Arithmetic encoding is one of those obscure tools that is rarely used, but every now and then is the only thing that can do the job. It's the oddly sized Allen-key of network data compression.

Arithmetic encoding is cool because not many people have heard of it, and at first glance it doesn't seem like it ought to work at all. A great way to impress girls at parties!

Consider this data:

    enum Species
    {
        Camel,
        Cat,
        Caterpillar,
        Cheetah,
        Chimpanzee,
        Cobra,
        Cormorant,
        Cougar,
        Coyote,
        Crab,
        Crocodile,
    }

    Species animalA;
    Species animalB;
    bool whoWon;

(yes, we're making a game that will finally answer the eternal question of young males the world over, "who would win in a fight between a cougar and a crocodile?")

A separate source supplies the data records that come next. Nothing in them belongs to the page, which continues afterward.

Definition worker_destroy (g : worker_state) : M (Z * worker_state) :=
  l ← destroy_slots 0 (psWorker (gWorkerAdmin g)) (psWorkerEVLoop g);
  me ← ext X_getpid;
  _ ← log_info "pid %d, Destroyed all workers. All done!" [AInt (x_ret me)];
  mret (WORKER_EXIT_SUCCESS, WState (WorkerAdmin 0 (map (λ _, None) (psWorker (gWorkerAdmin g))))
          (NextWorker g) l).

End worker.

(** ** Descriptors as bytes *)

Lemma byte_of_code z : code (byte_of z) = z mod 256.
Proof.
  unfold code, byte_of. pose proof (Z.mod_pos_bound z 256 ltac:(lia)).
  rewrite N_ascii_embedding by lia. lia.
Qed.

Lemma le_read_bytes n z : le_read (le_bytes n z) = z mod 2 ^ (8 * Z.of_nat n).
Proof.
  revert z. induction n as [|n IH]; intros z.
  - simpl. by rewrite Z.mod_1_r.
  - cbn [le_bytes le_read]. rewrite byte_of_code, IH.
    replace (8 * Z.of_nat (S n)) with (8 + 8 * Z.of_nat n) by lia.
    rewrite Z.pow_add_r by lia. change (2 ^ 8) with 256.
    by rewrite Z.rem_mul_r by lia.
Qed.

Lemma length_le_bytes n z : length (le_bytes n z) = n.
Proof. revert z. induction n; intros; simpl; auto. Qed.

Lemma i32_mod z : in_i32 z → i32 (z mod 2 ^ 32) = z.
Proof.
  intros [? ?]. unfold i32. rewrite <-(swrap_small 32 z) at 2 by lia.
  unfold swrap. by rewrite Z.mod_mod by lia.
Qed.

Lemma fd_message_read stack fd rest :
  in_i32 fd → fd_of_message (fd_message stack fd ++ rest) = fd.
Proof.
  intros Hfd. unfold fd_of_message, fd_message, CMSG_HDR.
  rewrite !(assoc_L (++)). set (hdr := (le_bytes 8 CMSG_LEN ++ le_bytes 4 SOL_SOCKET) ++ _).
  assert (length hdr = 16%nat) as Hhdr by done.
  rewrite <-!(assoc_L (++)). rewrite drop_app_length' by done.
  rewrite take_app_length' by done.
  rewrite le_read_bytes. by apply i32_mod.
Qed.

Section passing.
Context `{SL : SdsLib, LA : LoggerAPI, E : Env}.

Lemma kernel_takes_message fd stk : in_i32 fd → kernel_takes (fd_message stk fd) = Some [fd].
Proof.
  intros Hfd. unfold kernel_takes.
  assert (20 ≤ Z.of_nat (length (fd_message stk fd))) as Hlen.
  { unfold fd_message. rewrite !length_app, !length_le_bytes, length_take. lia. }
  apply Z.leb_le in Hlen. change (le_read (take 8 (fd_message stk fd))) with 20. rewrite Hlen.
  change (le_read (take 4 (drop 8 (fd_message stk fd)))) with 1.
  change (le_read (take 4 (drop 12 (fd_message stk fd)))) with 1. cbn [Z.leb andb].
  change (Some (read_fds 1 (le_bytes 4 fd ++ take 4 stk)) = Some [fd]). cbn [read_fds].
  rewrite take_app_length', le_read_bytes by (by rewrite length_le_bytes).
  change (8 * Z.of_nat 4) with 32. by rewrite (i32_mod fd).
Qed.

Lemma kernel_gives_read fd pad stk :
  in_i32 fd → fd_of_message (take CMSG_SPACE (kernel_gives fd pad) ++ stk) = fd.
Proof.
  intros Hfd. unfold fd_of_message, kernel_gives.
  change (take 4 (drop CMSG_HDR (take CMSG_SPACE (le_bytes 8 20 ++ le_bytes 4 1 ++ le_bytes 4 1 ++ le_bytes 4 fd ++ pad) ++ stk)))
    with (le_bytes 4 fd).
  rewrite le_read_bytes. by apply i32_mod.
Qed.

Lemma length_kernel_gives fd pad : (CMSG_HDR ≤ length (take CMSG_SPACE (kernel_gives fd pad)))%nat.
Proof.
  unfold kernel_gives. rewrite length_take, !length_app, !length_le_bytes. unfold CMSG_HDR, CMSG_SPACE. lia.
Qed.

(** C20: Passing a descriptor through the kernel: what [send_fd_to_worker] puts into the
    control data is, for the kernel, a message that passes exactly the descriptor [fd]; and
    from what the kernel then writes into the control buffer of the receiver, with [fd]
    renumbered by [dup], [receive_fd_from_worker] reads exactly that number, whatever was on
    either stack.  (Both calls succeed; the numbers are 32-bit ones.) *)
Theorem fd_passing_roundtrip stack1 stack2 pad dup w w' fd s s' :
  in_i32 fd → in_i32 (dup fd) →
  x_ret (env (m_trace s) (X_sendmsg (iMasterIPCfd w) (fd_message stack1 fd))) ≠ -1 →
  x_ret (env (m_trace s') (X_recvmsg (iWorkerIPCfd w'))) ≠ -1 →
  wp (send_fd_to_worker stack1 w fd) (λ z t, z = WORKER_EXIT_SUCCESS ∧ ∃ ctl r d,
    m_trace t = m_trace s ++ [(X_sendmsg (iMasterIPCfd w) ctl, r)] ∧
    kernel_takes ctl = Some [fd] ∧ kernel_passes CMSG_SPACE dup pad ctl = Some d ∧
    (x_data (env (m_trace s') (X_recvmsg (iWorkerIPCfd w'))) = d →
     ∀ junk, wp (receive_fd_from_worker stack2 w' junk) (λ r t,
       r = (WORKER_EXIT_SUCCESS, dup fd)) s')) s.
Proof.
  intros Hfd Hdup Hs Hr. pose proof (kernel_takes_message fd stack1 Hfd) as Htake.
  apply wp_bind, wp_ext. intros r t -> _ _ Ht. rewrite (proj2 (Z.eqb_neq _ _) Hs).
  apply wp_ret. split; [done|]. eexists _, _, _. split; [exact Ht|]. split; [done|].
  unfold kernel_passes. rewrite Htake. split; [done|]. intros Hd junk.
  apply wp_bind, wp_ext. intros r' t' -> _ _ _. rewrite (proj2 (Z.eqb_neq _ _) Hr), Hd.
  rewrite decide_False by (pose proof (length_kernel_gives (dup fd) pad); lia).
  apply wp_ret. by rewrite kernel_gives_read.
Qed.

(** What the receiver does with anything else: a failing call or less than a header
    is refused and the caller's number stays; but whatever has a header is taken for a
    descriptor, since neither the level nor the type nor the length is looked at, and
    when the data behind the header is short the number comes from the stack. *)
Theorem receive_unchecked stack w fd s :
  wp (receive_fd_from_worker stack w fd) (λ r t,
    let a := env (m_trace s) (X_recvmsg (iWorkerIPCfd w)) in
    r = if (x_ret a =? -1) || bool_decide (length (x_data a) < CMSG_HDR)%nat
        then (WORKER_EXIT_FAILURE, fd)
        else (WORKER_EXIT_SUCCESS,
              i32 (le_read (take 4 (drop CMSG_HDR (x_data a ++ drop (length (x_data a)) stack)))))) s.
Proof.
  apply wp_bind, wp_ext. intros r t Hr _ _ _. rewrite <-Hr. cbv zeta.
  destruct (x_ret r =? -1); [by apply wp_ret|]. cbn [orb].
  case_decide; apply wp_ret; [by rewrite bool_decide_true|by rewrite bool_decide_false].
Qed.

End passing.

(** ** Routing *)

(** The calls by which clients were handed to workers, and the answers left out. *)
Definition send_of (c : ext_call) : option (Z * bytes) :=
  match c with X_sendmsg fd m => Some (fd, m) | _ => None end.
Definition sends (tr : list event) : list (Z * bytes) := omap send_of tr.*1.

Lemma sends_app tr tr' : sends (tr ++ tr') = sends tr ++ sends tr'.
Proof. unfold sends. by rewrite fmap_app, omap_app. Qed.

Section routing.
Context `{SL : SdsLib, LA : LoggerAPI, E : Env}.
Context (stack : bytes).

(** Routing one client after the other. *)
Fixpoint route_all (fds : list Z) (g : worker_state) : M worker_state :=
  match fds with
  | [] => mret g
  | fd :: fds' => '(_, g) ← worker_route_client stack fd g; route_all fds' g
  end.

(** The workers [ws] fill the first slots. *)
Definition staffed (ws : list tsWorkerStruct) (a : tsWorkerAdmin) : Prop :=
  uiCurrWorkers a = Z.of_nat (length ws) ∧ (length ws ≤ WORKER_MAX_WORKERS)%nat ∧
  (∃ rest, psWorker a = (Some <$> ws) ++ rest).

Lemma staffed_slot ws a i w :
  staffed ws a → ws !! i = Some w → psWorker a !! i = Some (Some w).
Proof.
  intros (_ & _ & rest & ->) Hw. rewrite lookup_app_l.
  - by rewrite list_lookup_fmap, Hw.
  - rewrite length_fmap. by eapply lookup_lt_Some.
Qed.

(** One client goes to the worker after the last one. *)
Lemma route_trace ws g j fd s :
  staffed ws (gWorkerAdmin g) → ws ≠ [] →
  u32 (NextWorker g + 1) mod Z.of_nat (length ws) = j mod Z.of_nat (length ws) → 0 ≤ j →
  ∃ w, ws !! Z.to_nat (j mod Z.of_nat (length ws)) = Some w ∧
  wp (worker_route_client stack fd g) (λ r s',
    r.2 = set_next (j mod Z.of_nat (length ws)) g ∧ heap_of s' = heap_of s ∧
    ∃ x, m_trace s' = m_trace s ++ [(X_sendmsg (iMasterIPCfd w) (fd_message stack fd), x)]) s.
Proof.
  intros Hst Hne Hj Hj0. pose proof Hst as (Hn & Hmax & _).
  assert (0 < Z.of_nat (length ws)) as Hpos by (destruct ws; simpl in *; [done|lia]).
  pose proof (Z.mod_pos_bound j (Z.of_nat (length ws)) Hpos) as Hb.
  destruct (lookup_lt_is_Some_2 ws (Z.to_nat (j mod Z.of_nat (length ws)))) as [w Hw]; [lia|].
  exists w. split; [done|]. unfold worker_route_client. rewrite Hn.
  rewrite (proj2 (Z.eqb_neq _ _)) by lia. rewrite Hj. cbn [gWorkerAdmin set_next].
  rewrite (staffed_slot _ _ _ _ Hst Hw). cbn [non_null].
  apply wp_bind; log_step. intros _ s1 Hh1 Ht1. apply wp_bind, wp_ret.
  apply wp_bind, wp_bind, wp_ext. intros r s2 _ Hh2 _ Ht2. rewrite Ht1 in Ht2.
  destruct (x_ret r =? -1); apply wp_ret; (split_and!; [done|congruence|by exists r]).
Qed.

There are 11 possible species, so the Species enum requires 4 bits. Along with the boolean whoWon value, this is too much to be bitpacked into a single byte.

But hang on a moment...

With 11 possible values for animalA, and 11 possible values for animalB, and 2 possible values for whoWon, that only gives 11 * 11 * 2 possible permutations, which is 242. Seems like this ought to fit into a byte, neh?

The problem with bitpacking this data is the wastefulness of using 4 bits for each species, which gives us 16 possible values when we really only needed 11. Wouldn't it be nice if we could use a fractional number of bits per field?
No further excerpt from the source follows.